Human Rights

Powerful documentary shows doctors’ push to abort babies with Down syndrome

Down syndrome

Learning that your child has Down syndrome shouldn’t be something that causes fear and grief, but that’s the response many parents have. While the adjustment an unexpected diagnosis brings can be difficult, the experience is often made far worse due to negative bias that is endemic in the medical community. But now, Down syndrome families are speaking out and demanding better treatment.

Nothing Down, founded by Julie Willson and Shannon Daughtry to change the way the world views Down syndrome, fights negative stigmas and changes the conversation about Down syndrome and intellectual disabilities through filmmaking. They have released 14 documentaries and awareness videos, and their latest project takes aim at the medical community.

The #DearDoctor movement gives families a voice after receiving a Down syndrome diagnosis in a negative way, with the goal of teaching the medical community to deliver diagnoses in a more compassionate manner. The documentary short was released this week:


READ: Moms on kids with Down syndrome: ‘Not the baby I was expecting, but the one I love’

“We often hear of the heartbreaking ways in which many families receive their child’s Down syndrome diagnosis,” their statement reads. “It is our goal to change the narrative and to work with the medical community to ensure that EVERY parent is delivered their child’s Down syndrome diagnosis with compassion, up-to-date education, proper resources, and hope. We believe that this film has the strong potential to ignite a much needed change for future parents.”

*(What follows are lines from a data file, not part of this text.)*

Definition enc_schemes_yml : yaml :=
  ydict [
    ("rv", ydict [("fields", ydict [("opcode", YStr "6-2"); ("uncomp", ydict [("bits", YStr "1-0");
      ("value", YStr "b11")])])]);
    ("funct3", ydict [("fields", ydict [("funct3", YStr "14-12")])]);
    ("R", ydict [("parents", YList [YStr "rv"; YStr "funct3"]); ("fields", ydict [("funct7", YStr
      "31-25"); ("rs2", YStr "24-20"); ("rs1", YStr "19-15"); ("rd", YStr "11-7")])]);
    ("I", ydict [("parents", YList [YStr "rv"; YStr "funct3"]); ("fields", ydict [("imm", YStr
      "31-20"); ("rs1", YStr "19-15"); ("rd", YStr "11-7")])]);
    ("Is", ydict [("parents", YList [YStr "rv"; YStr "funct3"]); ("fields", ydict [("arithmetic",
      YInt 30); ("shamt", YStr "24-20"); ("rs1", YStr "19-15"); ("rd", YStr "11-7"); ("unused",
      ydict [("bits", YStr "31,29-25"); ("value", YStr "b000000")])])]);
    ("S", ydict [("parents", YList [YStr "rv"; YStr "funct3"]); ("fields", ydict [("imm", YStr
      "31-25,11-7"); ("rs2", YStr "24-20"); ("rs1", YStr "19-15")])]);
    ("B", ydict [("parents", YList [YStr "rv"; YStr "funct3"]); ("fields", ydict [("imm", YStr
      "31,7,30-25,11-8"); ("rs2", YStr "24-20"); ("rs1", YStr "19-15")])]);
    ("U", ydict [("parents", YList [YStr "rv"]); ("fields", ydict [("imm", YStr "31-12"); ("rd",
      YStr "11-7")])]);
    ("J", ydict [("parents", YList [YStr "rv"]); ("fields", ydict [("imm", YStr
      "31,19-12,20,30-21"); ("rd", YStr "11-7")])]);
    ("custom0", ydict [("parents", YList [YStr "rv(opcode=b00010)"])]);
    ("custom1", ydict [("parents", YList [YStr "rv(opcode=b01010)"])]);
    ("custom2", ydict [("parents", YList [YStr "rv(opcode=b01110)"])]);
    ("custom3", ydict [("parents", YList [YStr "rv(opcode=b11110)"])]);
    ("wrd", ydict [("fields", ydict [("wrd", YStr "11-7")])]);
    ("wdr3", ydict [("parents", YList [YStr "wrd"]); ("fields", ydict [("wrs2", YStr "24-20");
      ("wrs1", YStr "19-15")])]);
    ("fg", ydict [("fields", ydict [("fg", YInt 31)])]);
    ("shift", ydict [("fields", ydict [("shift_type", YInt 30); ("shift_bits", YStr "29-25")])]);
    ("funct2", ydict [("fields", ydict [("funct2", YStr "13-12")])]);
    ("indirect", ydict [("fields", ydict [("indirect", YInt 31)])]);
    ("loop", ydict [("parents", YList [YStr "custom3"; YStr "funct3(funct3=b000)"]); ("fields",
      ydict [("bodysize", YStr "31-20"); ("grs", YStr "19-15"); ("fixed", ydict [("bits", YStr
      "11-7"); ("value", YStr "bxxxxx")])])]);
    ("loopi", ydict [("parents", YList [YStr "custom3"; YStr "funct3(funct3=b001)"]); ("fields",
      ydict [("bodysize", YStr "31-20"); ("iterations", YStr "19-15,11-7")])]);
    ("bna", ydict [("parents", YList [YStr "custom3"; YStr "wdr3"; YStr "funct3"; YStr "shift"; YStr
      "fg"])]);
    ("bnan", ydict [("parents", YList [YStr "custom3"; YStr "funct3"; YStr "shift"; YStr "fg"; YStr
      "wrd"]); ("fields", ydict [("wrs1", YStr "24-20"); ("fixed", ydict [("bits", YStr
      "19-15"); ("value", YStr "bxxxxx")])])]);
    ("bnaf", ydict [("parents", YList [YStr "custom1"; YStr "wdr3"; YStr "funct3"; YStr "shift";
      YStr "fg"])]);
    ("bnai", ydict [("parents", YList [YStr "custom1"; YStr "wrd"; YStr "funct3"; YStr "fg"]);
      ("fields", ydict [("sub", YInt 30); ("imm", YStr "29-20"); ("wrs", YStr "19-15")])]);
    ("bnam", ydict [("parents", YList [YStr "custom1"; YStr "wdr3"; YStr "funct3"]); ("fields",
      ydict [("sub", YInt 30); ("fixed", ydict [("bits", YStr "31,29-25"); ("value", YStr
      "bxxxxxx")])])]);
    ("bnaq", ydict [("parents", YList [YStr "custom2"; YStr "wdr3"; YStr "fg"]); ("fields", ydict
      [("so", YInt 30); ("wb0", YInt 29); ("qs2", YStr "28-27"); ("qs1", YStr "26-25");
      ("shift", YStr "14-13"); ("z", YInt 12)])]);
    ("bnr", ydict [("parents", YList [YStr "custom3"; YStr "wdr3"]); ("fields", ydict [("imm", YStr
      "31-25,14"); ("funct2", YStr "13-12")])]);
    ("bns", ydict [("parents", YList [YStr "custom0"; YStr "wdr3"; YStr "funct3(funct3=b000)"; YStr
      "fg"]); ("fields", ydict [("fixed", ydict [("bits", YStr "30-27"); ("value", YStr
      "bxxxx")]); ("flag", YStr "26-25")])]);
    ("bnc", ydict [("parents", YList [YStr "custom0"; YStr "wdr3(wrd=bxxxxx)"; YStr "funct3"; YStr
      "shift"; YStr "fg"])]);
    ("bnxid", ydict [("parents", YList [YStr "custom0"; YStr "funct3"]); ("fields", ydict [("imm",
      YStr "11-9,31-25"); ("rs2", YStr "24-20"); ("rs1", YStr "19-15"); ("spp", YInt 8); ("dpp",
      YInt 7)])]);
    ("bnmov", ydict [("parents", YList [YStr "custom0"; YStr "funct3(funct3=b110)"; YStr
      "indirect(indirect=b0)"]); ("fields", ydict [("fixed_top", ydict [("bits", YStr "30-20");
      ("value", YStr "bxxxxxxxxxxx")]); ("src", YStr "19-15"); ("dst", YStr "11-7")])]);
    ("bnmovr", ydict [("parents", YList [YStr "custom0"; YStr "funct3(funct3=b110)"; YStr
      "indirect(indirect=b1)"]); ("fields", ydict [("fixed_top", ydict [("bits", YStr "30-25");
      ("value", YStr "bxxxxxx")]); ("dst", YStr "24-20"); ("src", YStr "19-15"); ("spp", YInt
      9); ("dpp", YInt 7); ("unused", ydict [("bits", YStr "11-10,8"); ("value", YStr
      "bxxx")])])]);
    ("wcsr", ydict [("parents", YList [YStr "custom0"; YStr "funct3(funct3=b111)"]); ("fields",
      ydict [("write", YInt 31); ("wcsr", YStr "27-20"); ("wrs", YStr "19-15"); ("wrd", YStr
      "11-7"); ("fixed", ydict [("bits", YStr "30-28"); ("value", YStr "bxxx")])])])].
(* ===== verification/Decode.v ===== *)
(** Decoding instruction words (otbnsim/sim/decode.py), and the instruction classes
    with the entries of the database they belong to. *)

From S2P Require Import Prelude PyStr Yaml BitRanges BoolLiteral EncodingScheme Encoding Operand.
From S2P Require Import InsnYaml Insn.

(** A subclass of [OTBNInsn]: what it passes to [insn_for_mnemonic], and its
    constructor. *)
Inductive insn_class :=
  | InsnClass (mnemonic : string) (num_operands : Z) (init : gmap string Z → res insn).

Definition INSN_CLASSES : list insn_class :=
  [
    InsnClass "add" 3 ADD_init;
    InsnClass "addi" 3 ADDI_init;
    InsnClass "lui" 2 LUI_init;
    InsnClass "sub" 3 SUB_init;
    InsnClass "sll" 3 SLL_init;
    InsnClass "slli" 3 SLLI_init;
    InsnClass "srl" 3 SRL_init;
    InsnClass "srli" 3 SRLI_init;
    InsnClass "sra" 3 SRA_init;
    InsnClass "srai" 3 SRAI_init;
    InsnClass "and" 3 AND_init;
    InsnClass "andi" 3 ANDI_init;
    InsnClass "or" 3 OR_init;
    InsnClass "ori" 3 ORI_init;
    InsnClass "xor" 3 XOR_init;
    InsnClass "xori" 3 XORI_init;
    InsnClass "lw" 3 LW_init;
    InsnClass "sw" 3 SW_init;
    InsnClass "beq" 3 BEQ_init;
    InsnClass "bne" 3 BNE_init;
    InsnClass "jal" 2 JAL_init;
    InsnClass "jalr" 3 JALR_init;
    InsnClass "csrrs" 3 CSRRS_init;
    InsnClass "csrrw" 3 CSRRW_init;
    InsnClass "ecall" 0 ECALL_init;
    InsnClass "loop" 2 LOOP_init;
    InsnClass "loopi" 2 LOOPI_init;
    InsnClass "bn.add" 6 BNADD_init;
    InsnClass "bn.addc" 6 BNADDC_init;
    InsnClass "bn.addi" 4 BNADDI_init;
    InsnClass "bn.addm" 3 BNADDM_init;
    InsnClass "bn.mulqacc" 6 BNMULQACC_init;
    InsnClass "bn.mulqacc.wo" 8 BNMULQACCWO_init;
    InsnClass "bn.mulqacc.so" 9 BNMULQACCSO_init;
    InsnClass "bn.sub" 6 BNSUB_init;
    InsnClass "bn.subb" 6 BNSUBB_init;
    InsnClass "bn.subi" 4 BNSUBI_init;
    InsnClass "bn.subm" 3 BNSUBM_init;
    InsnClass "bn.and" 6 BNAND_init;
    InsnClass "bn.or" 6 BNOR_init;
    InsnClass "bn.not" 5 BNNOT_init;
    InsnClass "bn.xor" 6 BNXOR_init;
    InsnClass "bn.rshi" 4 BNRSHI_init;
    InsnClass "bn.sel" 5 BNSEL_init;
    InsnClass "bn.cmp" 5 BNCMP_init;
    InsnClass "bn.cmpb" 5 BNCMPB_init;
    InsnClass "bn.lid" 5 BNLID_init;
    InsnClass "bn.sid" 5 BNSID_init;
    InsnClass "bn.mov" 2 BNMOV_init;
    InsnClass "bn.movr" 4 BNMOVR_init;
    InsnClass "bn.wsrr" 2 BNWSRR_init;
    InsnClass "bn.wsrw" 2 BNWSRW_init
  ].

(** A class with the value of its class variable [insn]. *)
Record loaded_class := mkLoadedClass {
  lc_insn : YInsn;
  lc_init : gmap string Z → res insn
}.

(** [insn_for_mnemonic]; on a mismatch the program exits. *)
Definition insn_for_mnemonic (file : InsnsFile) (mnemonic : string) (num_operands : Z)
    : option YInsn :=
  insn ← dget mnemonic (if_mnemonic_to_insn file);
  if Z.of_nat (length (yi_operands insn)) =? num_operands then Some insn else None.

Definition load_class (file : InsnsFile) (c : insn_class) : option loaded_class :=
  let '(InsnClass mnemonic num_operands init) := c in
  insn ← insn_for_mnemonic file mnemonic num_operands;
  Some (mkLoadedClass insn init).

Definition load_classes (file : InsnsFile) : option (list loaded_class) :=
  mapM (load_class file) INSN_CLASSES.

(** At most one element. *)
Definition option_list {A} (o : option A) : list A :=
  match o with Some a => [a] | None => [] end.

Module Decode.
Definition add_tuple (tuples : list (Z * Z * loaded_class)) (cls : loaded_class)
    : res (list (Z * Z * loaded_class)) :=
  match yi_encoding (lc_insn cls) with
  | None => Ok tuples
  | Some e =>
      '(m0, m1) ← Encoding.get_masks e;
      Ok (tuples ++ [(m0 .& ~. m1, m1 .& ~. m0, cls)])
  end.

Definition get_insn_masks (classes : list loaded_class)
    : res (list (Z * Z * loaded_class)) :=
  foldM add_tuple [] classes.

(** The loop of [_decode_word]: the first tuple the word passes. *)
Fixpoint find_cls (word : Z) (tuples : list (Z * Z * loaded_class)) : option loaded_class :=
  match tuples with
  | [] => None
  | (m0, m1, cls) :: tuples =>
      if truthy (word .& m0) || truthy ((~. word) .& m1) then find_cls word tuples
      else Some cls
  end.

Definition _decode_word (classes : list loaded_class) (pc word : Z) : res insn :=
  tuples ← get_insn_masks classes;
  match find_cls word tuples with
  | None => Ok (IllegalInsn word)
  | Some cls =>
      e ← of_option AssertionError (yi_encoding (lc_insn cls));
      let enc_vals := Encoding.extract_operands e word in
      op_vals ← YInsn.enc_vals_to_op_vals (lc_insn cls) pc enc_vals;
      match lc_init cls (list_to_map op_vals) with
      | Err DecodeError => Ok (IllegalInsn word)
      | r => r
      end
  end.

(** [struct.iter_unpack('<I', data)] *)
Fixpoint words_le (data : list Z) : list Z :=
  match data with
  | b0 :: b1 :: b2 :: b3 :: data =>
      (b0 + (b1 ≪ 8) + (b2 ≪ 16) + (b3 ≪ 24)) :: words_le data
  | _ => []
  end.

Definition decode_bytes (classes : list loaded_class) (base_addr : Z) (data : list Z)
    : res (list insn) :=
  py_assert ((Z.of_nat (length data) .& 3) =? 0);;
  mapR (fun '(offset, word) => _decode_word classes (base_addr + 4 * Z.of_nat offset) word)
    (imap pair (words_le data)).

(** ** Finding the class *)

(** The database gives the classes well-formed entries, and no word fits two. *)
Record classes_ok (classes : list loaded_class) : Prop := {
  co_ok : ∀ c, c ∈ classes → YInsn.ok (lc_insn c);
  co_unique : ∀ c1 c2 e1 e2 word, c1 ∈ classes → c2 ∈ classes →
    yi_encoding (lc_insn c1) = Some e1 → yi_encoding (lc_insn c2) = Some e2 →
    Encoding.literals_match e1 word → Encoding.literals_match e2 word → c1 = c2
}.

Definition tuple_of (cls : loaded_class) : option (Z * Z * loaded_class) :=
  e ← yi_encoding (lc_insn cls);
  let m0 := Encoding.gather e Encoding.field_m0 in
  let m1 := Encoding.gather e Encoding.field_m1 in
  Some (m0 .& ~. m1, m1 .& ~. m0, cls).

Lemma get_insn_masks_ok classes :
  (∀ c, c ∈ classes → YInsn.ok (lc_insn c)) → get_insn_masks classes = Ok (omap tuple_of classes).
Proof.
  intros Hok. unfold get_insn_masks.
  enough (∀ acc, foldM add_tuple acc classes = Ok (acc ++ omap tuple_of classes)) as H by apply H.
  induction classes as [| c classes IH]; intros acc; [by rewrite app_nil_r |]. cbn [foldM].
  assert (add_tuple acc c = Ok (acc ++ option_list (tuple_of c))) as ->.
  { unfold add_tuple, tuple_of. destruct (yi_encoding (lc_insn c)) as [e |] eqn:Ee.
    - rewrite Encoding.get_masks_ok by (eapply Hok; [by left | done]). done.
    - by rewrite app_nil_r. }
  cbn [mbind res_bind]. rewrite IH by (intros; apply Hok; by right).
  rewrite <- app_assoc. do 2 f_equal.
  change (omap tuple_of (c :: classes)) with
    (match tuple_of c with Some t => t :: omap tuple_of classes | None => omap tuple_of classes end).
  by destruct (tuple_of c).
Qed.

Lemma find_cls_Some word tuples cls :
  find_cls word tuples = Some cls →
  ∃ m0 m1, (m0, m1, cls) ∈ tuples ∧ truthy (word .& m0) || truthy ((~. word) .& m1) = false.
Proof.
  induction tuples as [| [[m0 m1] c] tuples IH]; cbn [find_cls]; [done |].
  destruct (truthy _ || truthy _) eqn:E.
  - intros (m0' & m1' & ? & ?)%IH. exists m0', m1'. split; [by right | done].
  - intros [= ->]. exists m0, m1. split; [by left | done].
Qed.

Lemma find_cls_None word tuples m0 m1 cls :
  find_cls word tuples = None → (m0, m1, cls) ∈ tuples →
  truthy (word .& m0) || truthy ((~. word) .& m1) = true.
Proof.
  induction tuples as [| [[m0' m1'] c] tuples IH]; cbn [find_cls]; [by intros _ ?%elem_of_nil |].
  destruct (truthy (word .& m0') || truthy (~. word .& m1')) eqn:E; [| done].
  intros Hn [[= -> -> ->] | Hin]%elem_of_cons; [done | by apply IH].
Qed.

Lemma test_passes word e :
  Encoding.wf e →
  let m0 := Encoding.gather e Encoding.field_m0 in
  let m1 := Encoding.gather e Encoding.field_m1 in
  truthy (word .& (m0 .& ~. m1)) || truthy ((~. word) .& (m1 .& ~. m0)) = false ↔
  Encoding.literals_match e word.
Proof.
  intros He m0 m1. rewrite <- Encoding.passes_iff by done. unfold Encoding.passes.
  fold m0 m1. destruct (truthy _), (truthy _); done.
Qed.

(** The class found is the one whose encoding accepts the word. *)
Lemma find_cls_iff classes word cls :
  classes_ok classes →
  find_cls word (omap tuple_of classes) = Some cls ↔
  cls ∈ classes ∧ ∃ e, yi_encoding (lc_insn cls) = Some e ∧ Encoding.literals_match e word.
Proof.
  intros [Hok Huniq].
  assert (Hsound : ∀ c, find_cls word (omap tuple_of classes) = Some c →
    c ∈ classes ∧ ∃ e, yi_encoding (lc_insn c) = Some e ∧ Encoding.literals_match e word).
  { intros c (m0 & m1 & (c' & Hc & Et)%list_elem_of_omap & Htest)%find_cls_Some.
    unfold tuple_of in Et. destruct (yi_encoding (lc_insn c')) as [e |] eqn:Ee; [| done].
    simplify_eq/=. split; [done |]. exists e. split; [done |].
    apply test_passes in Htest; [done |]. by eapply Hok. }
  split; [apply Hsound |]. intros (Hc & e & Ee & Hm).
  destruct (find_cls word _) as [c |] eqn:Ef.
  - destruct (Hsound c) as (Hc' & e' & Ee' & Hm'); [done |]. f_equal. by eapply Huniq.
  - exfalso. eapply find_cls_None in Ef.
    + erewrite (proj2 (test_passes word e _)) in Ef; done.
    + apply list_elem_of_omap. exists cls. split; [done |]. unfold tuple_of. by rewrite Ee.
  Unshelve. by eapply Hok.
Qed.

Definition class_name (c : insn_class) : string := let '(InsnClass m _ _) := c in m.

Lemma class_names_distinct : NoDup (class_name <$> INSN_CLASSES).
Proof. apply (bool_decide_unpack _). by vm_compute. Qed.

Lemma load_class_inv file C c :
  file_ok file → load_class file C = Some c →
  lc_insn c ∈ if_insns file ∧ class_name C = lower (yi_mnemonic (lc_insn c)).
Proof.
  intros [_ _ Hidx _]. destruct C as [m n init]. cbn. unfold insn_for_mnemonic.
  destruct (dget m (if_mnemonic_to_insn file)) as [i |] eqn:Em; [| done]. cbn.
  destruct (_ =? n); [| done]. intros [= <-]. rewrite Hidx in Em.
  apply dget_Some_elem, list_elem_of_fmap in Em as (i' & [= -> ->] & Hi). done.
Qed.

Definition class_init (C : insn_class) : gmap string Z → res insn :=
  let '(InsnClass _ _ init) := C in init.

Lemma load_class_init file C c : load_class file C = Some c → lc_init c = class_init C.
Proof.
  destruct C as [m n init]. cbn. destruct (insn_for_mnemonic file m n); [| done].
  by intros [= <-].
Qed.

(** The class at an index has the constructor listed there. *)
Lemma load_classes_init file classes j cls :
  load_classes file = Some classes → classes !! j = Some cls →
  ∃ C, INSN_CLASSES !! j = Some C ∧ lc_init cls = class_init C.
Proof.
  intros Hl Hj. apply mapM_Some in Hl. destruct (Forall2_lookup_r _ _ _ _ _ Hl Hj) as (C & HC & Ec).
  exists C. split; [done |]. by eapply load_class_init.
Qed.

Lemma load_classes_ok file classes :
  file_ok file → load_classes file = Some classes → classes_ok classes.
Proof.
  intros Hf Hl. apply mapM_Some in Hl.
  assert (Hin : ∀ c, c ∈ classes → ∃ j C, INSN_CLASSES !! j = Some C ∧ classes !! j = Some c ∧
    lc_insn c ∈ if_insns file ∧ class_name C = lower (yi_mnemonic (lc_insn c))).
  { intros c (j & Hj)%list_elem_of_lookup. destruct (Forall2_lookup_r _ _ _ _ _ Hl Hj) as (C & HC & Ec).
    exists j, C. split_and!; try done; by eapply load_class_inv. }
  split.
  - intros c (j & C & _ & _ & Hc & _)%Hin. by apply (fo_ok _ Hf).
  - intros c1 c2 e1 e2 word (j1 & C1 & L1 & K1 & I1 & N1)%Hin (j2 & C2 & L2 & K2 & I2 & N2)%Hin E1 E2 M1 M2.
    assert (yi_mnemonic (lc_insn c1) = yi_mnemonic (lc_insn c2)) as Heq.
    { apply (unambiguous (if_insns file) _ _ e1 e2 word); try done.
      - apply (fo_ok _ Hf).
      - by apply file_mnemonics.
      - apply (fo_amb _ Hf). }
    assert (j1 = j2) as ->; [| congruence].
    apply (NoDup_lookup (class_name <$> INSN_CLASSES) j1 j2 (class_name C1)).
    + apply class_names_distinct.
    + by rewrite list_lookup_fmap, L1.
    + rewrite list_lookup_fmap, L2. cbn. congruence.
Qed.

(** ** Decoding a word *)

(** The object the constructor makes from the operand values. *)
Definition build (cls : loaded_class) (word : Z) (op_vals : gmap string Z) : res insn :=
  match lc_init cls op_vals with
  | Err DecodeError => Ok (IllegalInsn word)
  | r => r
  end.

(** A word that an encoding accepts is decoded with its class, from the values of the
    operand fields. *)
Lemma decode_accepted classes cls e pc word :
  classes_ok classes → cls ∈ classes → yi_encoding (lc_insn cls) = Some e →
  Encoding.literals_match e word →
  ∃ m, _decode_word classes pc word = build cls word m ∧
    ∀ o k f, o ∈ yi_operands (lc_insn cls) → (k, f) ∈ e_fields e →
      ef_value f = OpName (o_name o) → ∃ v, m !! o_name o = Some v ∧
      OperandType.enc_val_to_op_val (o_type o) (BitRanges.decode word (Encoding.f_bits f)) pc
      = Ok (Some v).
Proof.
  intros Hcs Hc Ee Hm.
  destruct (YInsn.enc_vals_to_op_vals_ok (lc_insn cls) e pc word) as (vals & Ev & Hvals).
  { by apply (co_ok _ Hcs). }
  exists (list_to_map vals). split.
  - unfold _decode_word. rewrite get_insn_masks_ok by apply Hcs. cbn [mbind res_bind].
    rewrite (proj2 (find_cls_iff classes word cls Hcs)) by eauto.
    rewrite Ee. cbn [of_option mbind res_bind]. by rewrite Ev.
  - intros o k f Ho Hf Hv. setoid_rewrite lookup_list_to_map. by eapply Hvals.
Qed.

(** Any other word is an illegal instruction. *)
Lemma decode_rejected classes pc word :
  classes_ok classes →
  (∀ cls e, cls ∈ classes → yi_encoding (lc_insn cls) = Some e → ¬ Encoding.literals_match e word) →
  _decode_word classes pc word = Ok (IllegalInsn word).
Proof.
  intros Hcs Hno. unfold _decode_word. rewrite get_insn_masks_ok by apply Hcs. cbn [mbind res_bind].
  destruct (find_cls word _) as [c |] eqn:Ef; [| done].
  apply find_cls_iff in Ef as (Hc & e & Ee & Hm); [| done]. by destruct (Hno c e Hc Ee).
Qed.
End Decode.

Unfortunately, the documentary short shows how doctors are frequently failing parents.

“We made the decision that we were going to continue with the pregnancy, no questions on our end,” one father said, adding that they had 10 days to decide if they wanted to have an abortion. “But I noticed that if I went into an appointment and I was cheerful about my appointment, I was asked, ‘do you know your baby has Down syndrome?'” his wife explained. “It just went from, ‘you’re having a baby!’ to ‘now, do you want to still have the baby, do you want to give your baby away, or do you want to discontinue your pregnancy’, and it was like, I just want to be a mom!” They also said that their doctor spoke only negatively about their daughter, telling them all the things she would never be able to do.

Another mom said that the first thing her doctor said when delivering the diagnosis was “I’m sorry”. Still another explained how her doctor told her that while she couldn’t have an abortion in New Jersey, they could arrange for her to go to another state instead.

Some parents did have a positive experience; for one mom, while her first experience was terrible, when she became pregnant with her second baby with Down syndrome, her doctor told her that she was blessed, and her boys would love each other and be happy. “That is how it should have taken place both times,” she said through tears.

In most of the testimonies, parents spoke of how their doctors pushed them to abort, emphasized the negatives, treated their children as something to be sad about, and made diagnosis day one of the worst days of their lives. They all also said that they wished they had been shown compassion, told it was going to be alright, the things their children would be capable of doing, and that they would love their children as soon as they laid eyes on them.

Unfortunately, these families are not unique. The Down Syndrome Diagnosis Network (DSDN) was founded several years ago, and launched its own #DearDoctor campaign in 2016. While some of these families reported positive stories, the vast majority were, like in the Nothing Down campaign, negative.

According to DSDN, just 11% of women say they were given their prenatal diagnosis of Down syndrome in a positive way. And doctors simply are not being trained on how to adequately deliver such a diagnosis. One study found that 40% of junior fellows said their training on how to deliver a prenatal diagnosis of Down syndrome was “barely adequate or non-existent.” 13% of doctors have admitted that they purposely emphasize the negative aspects of Down syndrome in an effort to pressure parents into choosing abortion.


READ: #DearDoctor campaign shines light on how doctors deliver a Down syndrome diagnosis

DSDN and Nothing Down work directly with the medical community, promoting nationally recognized guidelines on the proper way to deliver a diagnosis, resources for medical professionals, and physician feedback programs. By putting an end to the treatment of Down syndrome as something to be avoided at all costs… something worth killing over… something so terrible that a parent cannot even receive congratulations on their new baby, it further stigmatizes disability — and directly leads to abortion.

Prenatal testing, after all, isn’t the problem; that just gives parents access to information. The problem is the dehumanization of people with disabilities; until that ends, abortion targeted towards those who are different will not.